Ashlyn and Jade-Maree

The journey to Ashlyn (or Ashlyn to us) started on January 1st, 2006, when I conceived the first pregnancy. This pregnancy ended in miscarriage at 8 weeks, and during the miscarriage I had very vivid dreams of saying goodbye to this little girl. I became pregnant again straight away with no period in between. This pregnancy ended in miscarriage at 6 weeks. After such an emotional start to the year, we thought we should wait before trying again. My body was showing no fertile signs, so I thought we were safe.

I guess I was wrong. I felt pregnant immediately, as I usually do, and had implantation sensations the week before my period was due. I was confident I was pregnant, but very cautious to tell anyone because of the previous miscarriages. This little being growing inside of me had such a presence, like I could reach out and touch it.

The pregnancy continued on and much to family disgust and mistrust, I saw no care providers. Through the wonderful support of my husband, the women on Joyous Birth, and my beautiful women friends in real life, I experienced a beautiful pregnancy compared to the experience I had with Alissa's pregnancy.

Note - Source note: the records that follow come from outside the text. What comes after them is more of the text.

(** Field updates. *)
Definition set_total (t : option Z) (st : state) : state :=
  mkState (mkFetchOptions (limit (fo st)) (offset (fo st)) (maxLimit (fo st))
             (paged (fo st)) t (fetchTimeout (fo st)))
    (qo st) (_queue st) (_timeStart st) (_timeEnd st) (_requestsConcurrent st)
    (_processingConcurrent st) (_err st) (_fetchFunc st) (deferred st)
    (notifications st) (completeCheck st) (fetchCalls st) (fetchWrappers st)
    (procCalls st) (procWrappers st).

Definition set_offset (o : Z) (st : state) : state :=
  mkState (mkFetchOptions (limit (fo st)) o (maxLimit (fo st))
             (paged (fo st)) (total (fo st)) (fetchTimeout (fo st)))
    (qo st) (_queue st) (_timeStart st) (_timeEnd st) (_requestsConcurrent st)
    (_processingConcurrent st) (_err st) (_fetchFunc st) (deferred st)
    (notifications st) (completeCheck st) (fetchCalls st) (fetchWrappers st)
    (procCalls st) (procWrappers st).

Definition set_processed (p : Z) (st : state) : state :=
  mkState (fo st)
    (mkQueueOptions (requestLimit (qo st)) (processingLimit (qo st))
       (queueLimit (qo st)) (maxRuntimeSeconds (qo st)) (processTimeout (qo st)) p)
    (_queue st) (_timeStart st) (_timeEnd st) (_requestsConcurrent st)
    (_processingConcurrent st) (_err st) (_fetchFunc st) (deferred st)
    (notifications st) (completeCheck st) (fetchCalls st) (fetchWrappers st)
    (procCalls st) (procWrappers st).

Definition set_queue (q : list value) (st : state) : state :=
  mkState (fo st) (qo st) q (_timeStart st) (_timeEnd st) (_requestsConcurrent st)
    (_processingConcurrent st) (_err st) (_fetchFunc st) (deferred st)
    (notifications st) (completeCheck st) (fetchCalls st) (fetchWrappers st)
    (procCalls st) (procWrappers st).

Definition set_timeEnd (t : option Z) (st : state) : state :=
  mkState (fo st) (qo st) (_queue st) (_timeStart st) t (_requestsConcurrent st)
    (_processingConcurrent st) (_err st) (_fetchFunc st) (deferred st)
    (notifications st) (completeCheck st) (fetchCalls st) (fetchWrappers st)
    (procCalls st) (procWrappers st).

Definition set_requestsConcurrent (n : Z) (st : state) : state :=
  mkState (fo st) (qo st) (_queue st) (_timeStart st) (_timeEnd st) n
    (_processingConcurrent st) (_err st) (_fetchFunc st) (deferred st)
    (notifications st) (completeCheck st) (fetchCalls st) (fetchWrappers st)
    (procCalls st) (procWrappers st).

Definition set_processingConcurrent (n : Z) (st : state) : state :=
  mkState (fo st) (qo st) (_queue st) (_timeStart st) (_timeEnd st)
    (_requestsConcurrent st) n (_err st) (_fetchFunc st) (deferred st)
    (notifications st) (completeCheck st) (fetchCalls st) (fetchWrappers st)
    (procCalls st) (procWrappers st).

Definition set_err (e : value) (st : state) : state :=
  mkState (fo st) (qo st) (_queue st) (_timeStart st) (_timeEnd st)
    (_requestsConcurrent st) (_processingConcurrent st) e (_fetchFunc st)
    (deferred st) (notifications st) (completeCheck st) (fetchCalls st)
    (fetchWrappers st) (procCalls st) (procWrappers st).

Definition set_deferred (d : promiseState) (st : state) : state :=
  mkState (fo st) (qo st) (_queue st) (_timeStart st) (_timeEnd st)
    (_requestsConcurrent st) (_processingConcurrent st) (_err st) (_fetchFunc st)
    d (notifications st) (completeCheck st) (fetchCalls st)
    (fetchWrappers st) (procCalls st) (procWrappers st).

Definition set_notifications (ns : list notification) (st : state) : state :=
  mkState (fo st) (qo st) (_queue st) (_timeStart st) (_timeEnd st)
    (_requestsConcurrent st) (_processingConcurrent st) (_err st) (_fetchFunc st)
    (deferred st) ns (completeCheck st) (fetchCalls st)
    (fetchWrappers st) (procCalls st) (procWrappers st).

Definition set_completeCheck (b : bool) (st : state) : state :=
  mkState (fo st) (qo st) (_queue st) (_timeStart st) (_timeEnd st)
    (_requestsConcurrent st) (_processingConcurrent st) (_err st) (_fetchFunc st)
    (deferred st) (notifications st) b (fetchCalls st)
    (fetchWrappers st) (procCalls st) (procWrappers st).

Definition set_fetchCalls (l : list (Z * Z)) (st : state) : state :=
  mkState (fo st) (qo st) (_queue st) (_timeStart st) (_timeEnd st)
    (_requestsConcurrent st) (_processingConcurrent st) (_err st) (_fetchFunc st)
    (deferred st) (notifications st) (completeCheck st) l
    (fetchWrappers st) (procCalls st) (procWrappers st).

Definition set_fetchWrappers (l : list settlement) (st : state) : state :=
  mkState (fo st) (qo st) (_queue st) (_timeStart st) (_timeEnd st)
    (_requestsConcurrent st) (_processingConcurrent st) (_err st) (_fetchFunc st)
    (deferred st) (notifications st) (completeCheck st) (fetchCalls st)
    l (procCalls st) (procWrappers st).

Definition set_procCalls (l : list value) (st : state) : state :=
  mkState (fo st) (qo st) (_queue st) (_timeStart st) (_timeEnd st)
    (_requestsConcurrent st) (_processingConcurrent st) (_err st) (_fetchFunc st)
    (deferred st) (notifications st) (completeCheck st) (fetchCalls st)
    (fetchWrappers st) l (procWrappers st).

Definition set_procWrappers (n : nat) (st : state) : state :=
  mkState (fo st) (qo st) (_queue st) (_timeStart st) (_timeEnd st)
    (_requestsConcurrent st) (_processingConcurrent st) (_err st) (_fetchFunc st)
    (deferred st) (notifications st) (completeCheck st) (fetchCalls st)
    (fetchWrappers st) (procCalls st) n.

(** ** The outer deferred *)

(** Q ignores [resolve], [reject] and [notify] on a settled deferred. *)
Definition resolve (r : resolution) (st : state) : state :=
  match deferred st with
  | Pending => set_deferred (Resolved r) st
  | _ => st
  end.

Those last few weeks I thought, "Will I be pregnant forever?"

From 39 weeks I had been starting to dilate, which meant two or three days of vomiting, upset tummy, not much eating and only wanting to sleep! This lasted until I birthed her at 42 weeks. Not much fun with hubby running his own business and an active, almost two-year old.

Christmas came and went, as did New Year's. Emotionally I was so up and down, but my body was obviously preparing beautifully as was my babe. I had an unassisted pregnancy and did not even pee on a stick. Trust was my motto and in those last few weeks I added surrender to it.

I trust my body. I trust my babe. I surrender to my body as it opens. I surrender to my babe to know how best to be birthed.

BIRTHING DAY BEGINS
Please note: I refer to contractions as openings.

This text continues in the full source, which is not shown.